Stored data
######

Lemma verify_all_sound (s : ES) T pages paths : tree_auth (et_store_id s) (et_page_count s) T (et_root_hash s) ->
  Forall (tree_path (et_page_count s)) paths ->
  (forall i, i ∈ concat paths -> exists p, pages !! i = Some p /\ embedded_ok (et_logical_page_size s) p /\
     embedded_ok (et_logical_page_size s) (T i)) ->
  verify_all s pages paths = Ok tt ->
  (forall i, i ∈ concat paths -> pages !! i = Some (T i)) \/
  exists i p, i ∈ concat paths /\ pages !! i = Some p /\ page_collision (et_store_id s) i p (T i).
Proof.
  intros Ha Hp. induction Hp as [|path paths Hpath Hp IH]; intros Hin Hv; [left; intros i Hi; by apply not_elem_of_nil in Hi|].
  cbn [ofold concat] in *. apply obind_Ok in Hv as ([] & Hv1 & Hv2). destruct Ha as [He Hroot].
  destruct Hpath as (rest & -> & Hc & Hdes). rewrite Hroot in Hv1.
  destruct (verify_sound (et_store_id s) (et_logical_page_size s) (et_page_count s) T pages 0 rest He) as [Hall|(j & p & Hj & Hq)];
    [split; lia|done|intros j Hj; apply Hin; set_solver|done| |right; exists j, p; set_solver].
  destruct IH as [Hall2|(j & p & Hj & Hq)]; [intros i Hi; apply Hin; set_solver|done| |right; exists j, p; set_solver].
  left. intros i [Hi|Hi]%elem_of_app; auto.
Qed.

End Shape.

(** ** Trust and its preservation *)

Section Trust.
Context {S : Type} `{LawfulPageStore S} `{HashLaws}.
Local Abbreviation ES := (EmbeddedTreePageStore S).
Local Abbreviation served s := (disk_page (et_logical_page_size s) (et_inner s)).
Local Abbreviation refusal := (InvalidInput "embedded tree authentication failed for page {}").

(** The tree [T] the store trusts: the root hash commits to it and the cached pages
    are its pages; the inner store may hold anything. *)
Definition cache_ok (s : ES) (T : Z -> EmbeddedPage) : Prop :=
  forall cache i p, verified_batch_cache s = Some cache -> vb_root_hash cache = et_root_hash s ->
    vb_pages cache !! i = Some p -> p = T i /\ in_range (et_page_count s) i.
Record trusts (s : ES) (T : Z -> EmbeddedPage) : Prop := {
  tr_shape : embedded_shape s;
  tr_auth : tree_auth (et_store_id s) (et_page_count s) T (et_root_hash s);
  tr_pages : forall i, in_range (et_page_count s) i -> embedded_ok (et_logical_page_size s) (T i);
  tr_cache : cache_ok s T
}.

(** Another page than the trusted one is served on the paths; and it has its hash. *)
Definition tampered (s : ES) (T : Z -> EmbeddedPage) (paths : list (list Z)) : Prop :=
  exists i, i ∈ concat paths /\ served s i <> T i.
Definition served_collision (s : ES) (T : Z -> EmbeddedPage) (paths : list (list Z)) : Prop :=
  exists i, i ∈ concat paths /\ page_collision (et_store_id s) i (served s i) (T i).

Lemma collision_tampered s T paths : served_collision s T paths -> tampered s T paths.
Proof. intros (i & Hi & Hne & _). exists i. split; [done|]. intros E. apply Hne. by rewrite E. Qed.

Lemma tree_auth_ext id count T T' root : 0 < count -> (forall i, in_range count i -> T i = T' i) ->
  tree_auth id count T root -> tree_auth id count T' root.
Proof.
  intros Hc Hext [He ->]. split; [|rewrite Hext; [done|split; lia]].
  intros i c Hi Hcc Hch Hex. rewrite <-(Hext i) by done. rewrite (He i c) by done.
  rewrite Hext; [done|]. unfold in_range, left_child, right_child in *. lia.
Qed.

Lemma trusts_ext (s : ES) T T' : (forall i, in_range (et_page_count s) i -> T i = T' i) -> trusts s T -> trusts s T'.
Proof.
  intros Hext [Hs Ha Hp Hc]. split; [done| | |].
  - eapply tree_auth_ext; [by apply embedded_count_pos|exact Hext|exact Ha].
  - intros i Hi. rewrite <-Hext by done. by apply Hp.
  - intros cache i p Ec Er Ep. destruct (Hc cache i p Ec Er Ep) as [-> Hi]. split; [by apply Hext|done].
Qed.

Lemma trusts_inner (s : ES) T inner' : trusts s T -> ps_ok inner' -> ps_page_size inner' = ps_page_size (et_inner s) ->
  ps_page_count inner' = ps_page_count (et_inner s) -> trusts (set_et_inner inner' s) T.
Proof. intros [Hs Ha Hp Hc] Hok Hsz Hct. split; [by apply embedded_shape_inner|done..]. Qed.

Lemma trusts_next (s : ES) T f inner' : trusts s T -> ps_next (et_inner s) f inner' -> trusts (set_et_inner inner' s) T.
Proof. intros Ht (Hok & Hsz & Hct & _). by apply trusts_inner. Qed.

Lemma trusts_no_cache (s : ES) T : trusts s T -> trusts (set_et_cache None s) T.
Proof. intros [[] Ha Hp _]. split; [by split|done|done|by intros ? ? ? [=]]. Qed.

Lemma decode_page_bytes size p : 0 < size -> embedded_ok size p -> embedded_decode (page_bytes p) size = Ok p.
Proof.
  intros Hs Hp. destruct (embedded_decode_page size Hs (page_bytes p) (page_bytes_ok size p Hp)) as (q & -> & Hq & E).
  destruct Hp as [[Hl _] [Ha _] [Hb _]], Hq as [[Hl' _] [Ha' _] [Hb' _]]. unfold page_bytes, lenZ in *.
  apply app_inj_1 in E as [E1 E]; [|lia]. apply app_inj_1 in E as [E2 E3]; [|lia]. destruct p, q. cbn in *. congruence.
Qed.

Lemma served_next (s : ES) inner' i : ps_next (et_inner s) (ps_content (et_inner s)) inner' -> embedded_shape s ->
  in_range (et_page_count s) i -> disk_page (et_logical_page_size s) inner' i = served s i.
Proof. intros (_ & _ & _ & Hf) Hs Hi. unfold disk_page. rewrite Hf; [done|]. by rewrite <-(es_count s Hs). Qed.

Lemma paths_elem_range (s : ES) paths i : Forall (tree_path (et_page_count s)) paths -> i ∈ concat paths -> in_range (et_page_count s) i.
Proof. intros Hp Hi. pose proof (tree_paths_range _ _ Hp) as Ht. rewrite Forall_forall in Ht. by apply Ht. Qed.

(** A verified read: trusted pages, a refusal, or a collision. *)
Lemma read_verified_cases (s : ES) T paths : trusts s T -> Forall (tree_path (et_page_count s)) paths ->
  exists inner', ps_next (et_inner s) (ps_content (et_inner s)) inner' /\
    ((exists pages, read_verified_paths paths s = (Ok pages, set_et_inner inner' s) /\
        forall i, pages !! i = if decide (i ∈ concat paths) then Some (T i) else None) \/
     tampered s T paths /\ read_verified_paths paths s = (Err refusal, set_et_inner inner' s) \/
     served_collision s T paths).
Proof.
  intros Ht Hp. pose proof (tr_shape s T Ht) as Hs. destruct (read_verified_exact s paths Hs Hp) as (inner' & pages & Hn & Hpg & E).
  exists inner'. split; [done|]. rewrite E. destruct (decide (Forall (fun i => served s i = T i) (concat paths))) as [Hall|Hnot].
  - rewrite Forall_forall in Hall. left. exists pages.
    assert (forall i, pages !! i = if decide (i ∈ concat paths) then Some (T i) else None) as Hpt.
    { intros i. rewrite Hpg. case_decide; [|done]. by rewrite Hall. }
    rewrite (verify_all_complete s T); [done|apply Ht|done|]. intros i Hi. by rewrite Hpt, decide_True.
  - right. assert (forall i, i ∈ concat paths -> in_range (et_page_count s) i) as Hr by (intros; by eapply paths_elem_range).
    destruct (verify_all_total s pages paths) as [V|V]; [rewrite (proj2 (tr_auth s T Ht)); apply page_hash_ok|done| | |].
    + intros i Hi. exists (served s i). rewrite Hpg, decide_True by done. split; [done|]. by apply (disk_page_ok s i Hs), Hr.
    + right. destruct (verify_all_sound s T pages paths) as [Hall|(i & p & Hi & Ep & Hcol)]; [apply Ht|done| |done| |].
      * intros i Hi. exists (served s i). rewrite Hpg, decide_True by done.
        split_and!; [done|by apply (disk_page_ok s i Hs), Hr|by apply Ht, Hr].
      * exfalso. apply Hnot, Forall_forall. intros i Hi. specialize (Hall i Hi). rewrite Hpg, decide_True in Hall by done. congruence.
      * exists i. split; [done|]. rewrite Hpg, decide_True in Ep by done. by injection Ep as ->.
    + left. rewrite V. split; [|done]. apply not_Forall_Exists, Exists_exists in Hnot as (i & Hi & Hne); [|apply _]. by exists i.
Qed.

Definition logical_paths_of (T : Z -> EmbeddedPage) (paths : list (list Z)) : list (list bytes) :=
  (fun path : list Z => (fun i => ep_logical (T i)) <$> path) <$> paths.

Lemma read_paths_cases (s : ES) T paths : trusts s T -> Forall (tree_path (et_page_count s)) paths ->
  exists inner', ps_next (et_inner s) (ps_content (et_inner s)) inner' /\
    ((exists cache, let s' := set_et_cache cache (set_et_inner inner' s) in
        read_paths paths s = (Ok (logical_paths_of T paths), s') /\ trusts s' T) \/
     tampered s T paths /\ read_paths paths s = (Err refusal, set_et_inner inner' s) \/
     served_collision s T paths).
Proof.
  intros Ht Hp. destruct (read_verified_cases s T paths Ht Hp) as (inner' & Hn & [(pages & E & Hpg)|[(Htp & E)|Hc]]);
    exists inner'; (split; [exact Hn|]); [left|right; left|by right; right].
  - unfold read_paths. rewrite (bind_eq _ _ _ _ _ E). rewrite (omap_m_pure _ (fun path : list Z => (fun i => ep_logical (T i)) <$> path)).
    + rewrite bind_lift, bind_modify. eexists. split; [reflexivity|].
      destruct (trusts_next s T _ inner' Ht Hn) as [[] Ha Hok _]. split; [by split|done|done|]. intros cache i p [= <-] _. cbn.
      rewrite Hpg. case_decide as Hi; [|done]. intros [= <-]. split; [done|by eapply paths_elem_range].
    + intros path Hin. apply omap_m_pure. intros i Hi. unfold get_page. rewrite Hpg, decide_True; [done|].
      apply elem_of_concat. eauto.
  - split; [done|]. unfold read_paths. by rewrite (bind_err _ _ _ _ _ E).
Qed.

######

## EXERCISE INSTRUCTIONS
Write out only the lines that run from the line containing "intros Ht Hp. pose" through the line containing "exists inner'. split;", both included, exactly as they appear above.

## SOLUTION BELOW
  intros Ht Hp. pose proof (tr_shape s T Ht) as Hs. destruct (read_verified_exact s paths Hs Hp) as (inner' & pages & Hn & Hpg & E).
  exists inner'. split; [done|]. rewrite E. destruct (decide (Forall (fun i => served s i = T i) (concat paths))) as [Hall|Hnot].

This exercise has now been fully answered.